(Stored data)
(** C26: Refinement of the read policy.  Whatever context it is given, the
    planner returns a plan the abstract policy allows: the caller's default or
    the writer, an error only where one is configured, an eventual read, a
    read with no obligation, a wait read on exactly the required position, a
    flagged degraded read, or a split read with complete evidence. *)
Theorem plan_refines_read_policy hgm ctx :
  ctx_wf ctx -> source_ok hgm -> read_policy hgm ctx (polardb_plan hgm ctx).
Proof. apply plan_policy. Qed.

Lemma global_plan_timeout_strict hgm ctx :
  plan_mode ctx = Mode_GLOBAL_LSN ->
  pl_action (polardb_plan hgm ctx) = REPLICA_WITH_WAIT \/
  pl_action (polardb_plan hgm ctx) = REPLICA_TXN_SPLIT ->
  plan_wait_mode ctx = WaitMode_STRICT.
Proof.
  intros Hm Ha. destruct (plan_wait_mode ctx) eqn:Hw; [|done]. exfalso. revert Ha.
  unfold polardb_plan. rewrite Hm. cbn [bool_decide].
  repeat (case_if; [cbn; by intros [?|?]|]).
  case_if; [case_if; cbn; by intros [?|?]|]. case_if; [bool_to_prop; discriminate|].
  unfold plan_lsn_mode. rewrite Hm. unfold plan_wait_mode in Hw.
  destruct (plan_timeout_action ctx) eqn:Ht; try discriminate.
  destruct (polardb_missing_lsn_action_from_int _); cbn; by intros [?|?].
Qed.

(** A GLOBAL_LSN read is never weakened.  If the planner sends it to the
    reader hostgroup then the group position is known, the plan carries a
    strict LSN wait at or beyond it, and the route is not a degraded one. *)
Theorem global_reads_are_strict hgm ctx :
  let p := polardb_plan hgm ctx in
  ctx_wf ctx -> source_ok hgm -> plan_mode ctx = Mode_GLOBAL_LSN ->
  rc_reader_hg ctx <> plan_writer_hg ctx -> rc_reader_hg ctx <> rc_txn_writer_hg ctx ->
  0 <= rc_reader_hg ctx -> rc_is_polar_hg ctx = true ->
  pl_target_hg p = rc_reader_hg ctx -> pl_action p <> RETURN_ERROR ->
  get_polardb_group_lsn hgm (plan_writer_hg ctx) <> 0 /\
  wsp_type (pl_wait_spec p) = WaitType_LSN /\
  wsp_mode (pl_wait_spec p) = WaitMode_STRICT /\
  get_polardb_group_lsn hgm (plan_writer_hg ctx) <= wsp_target (pl_wait_spec p) /\
  (rc_in_transaction ctx = false ->
     target (rc_session ctx) <= wsp_target (pl_wait_spec p)) /\
  (pl_action p = REPLICA_WITH_WAIT \/ pl_action p = REPLICA_TXN_SPLIT).
Proof.
  cbn zeta. intros Hwf Hok Hm Hrw Hrt Hr Hpol Ht Hne.
  pose proof (global_plan_timeout_strict hgm ctx Hm) as Hstrict.
  destruct (plan_policy hgm ctx Hwf Hok)
    as [p ? ? Hp ?|p ? Hp ? ? ?|p ? ? Hp ?|p Hp ?|p ? ? ? ? ? ?|p ? ? ? ? ? ? ?
       |p ? ? ? ? Ha Hp Hw ? ?|p ? ? ? ? ? ? ? ? ?|p ? ? ? ? ? ? ? ? ? ? ? ? ? ? Ha Hp ? Hw ? ?];
    try congruence; try lia.
  - rewrite Hw. cbn. rewrite (required_lsn_global hgm ctx Hm).
    repeat split; auto; try lia.
  - rewrite Hw. cbn. unfold required_split_lsn. rewrite Hm.
    repeat split; auto; try lia; try congruence.
Qed.

(** In the LSN modes an unsafe query shape never leaves the writer: a
    multi-statement buffer, a locking SELECT, or a statement of a transaction
    in which a previous split read failed is planned for the writer hostgroup
    (or, for a recorded reader failure, that writer), or ends in a configured
    error. *)
Theorem unsafe_shapes_stay_on_writer hgm ctx :
  let p := polardb_plan hgm ctx in
  ctx_wf ctx -> source_ok hgm ->
  rc_is_polar_hg ctx = true -> polardb_consistency_mode_uses_lsn_wait (plan_mode ctx) = true ->
  rc_is_multi_statement ctx = true \/ rc_is_txn_split_locking_read ctx = true \/
    (rc_in_transaction ctx = true /\ ts_blocked (rc_transaction_split ctx) = true /\
     ts_xids (rc_transaction_split ctx) <> EmptyString) ->
  pl_wait_spec p = no_wait /\ pl_target_hg p = plan_writer_hg ctx \/
  pl_action p = FORCE_PRIMARY /\ pl_target_hg p = rc_txn_writer_hg ctx \/
  pl_action p = RETURN_ERROR /\ error_configured ctx.
Proof.
  cbn zeta. intros Hwf Hok Hpol Hm Hbad.
  destruct (plan_policy hgm ctx Hwf Hok) as [p [?|Hm'] ? Hp ?|p ? Hp ? ? ?|p ? ? Hp ?|p Hp ?
    |p ? Hm' ? ? ? ?|p [? ? ? ? Ht] ? ? ? ? ? ?|p [? ? ? ? Ht] ? ? ? Ha Hp Hw ? ?
    |p [? ? ? ? Ht] ? ? ? ? ? ? ? ?|p ? ? ? ? ? ? ? ? ? ? ? ? ? ? Ha Hp ? Hw ? ?]; auto;
    try (rewrite Hm' in Hm; discriminate); try congruence;
    exfalso; destruct Hbad as [?|[?|(Hin&?&?)]]; try congruence;
    specialize (Ht Hin) as (?&?&?&?&?); congruence.
Qed.

End Planner.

TASK REQUIREMENTS: Copy the lines above exactly, beginning at the line that has "ctx_wf ctx -> source_ok hgm -> read_policy" and stopping after the line that has "unfold polardb_plan. rewrite", and omit the rest.

EXERCISE SOLUTION:
  ctx_wf ctx -> source_ok hgm -> read_policy hgm ctx (polardb_plan hgm ctx).
Proof. apply plan_policy. Qed.

Lemma global_plan_timeout_strict hgm ctx :
  plan_mode ctx = Mode_GLOBAL_LSN ->
  pl_action (polardb_plan hgm ctx) = REPLICA_WITH_WAIT \/
  pl_action (polardb_plan hgm ctx) = REPLICA_TXN_SPLIT ->
  plan_wait_mode ctx = WaitMode_STRICT.
Proof.
  intros Hm Ha. destruct (plan_wait_mode ctx) eqn:Hw; [|done]. exfalso. revert Ha.
  unfold polardb_plan. rewrite Hm. cbn [bool_decide].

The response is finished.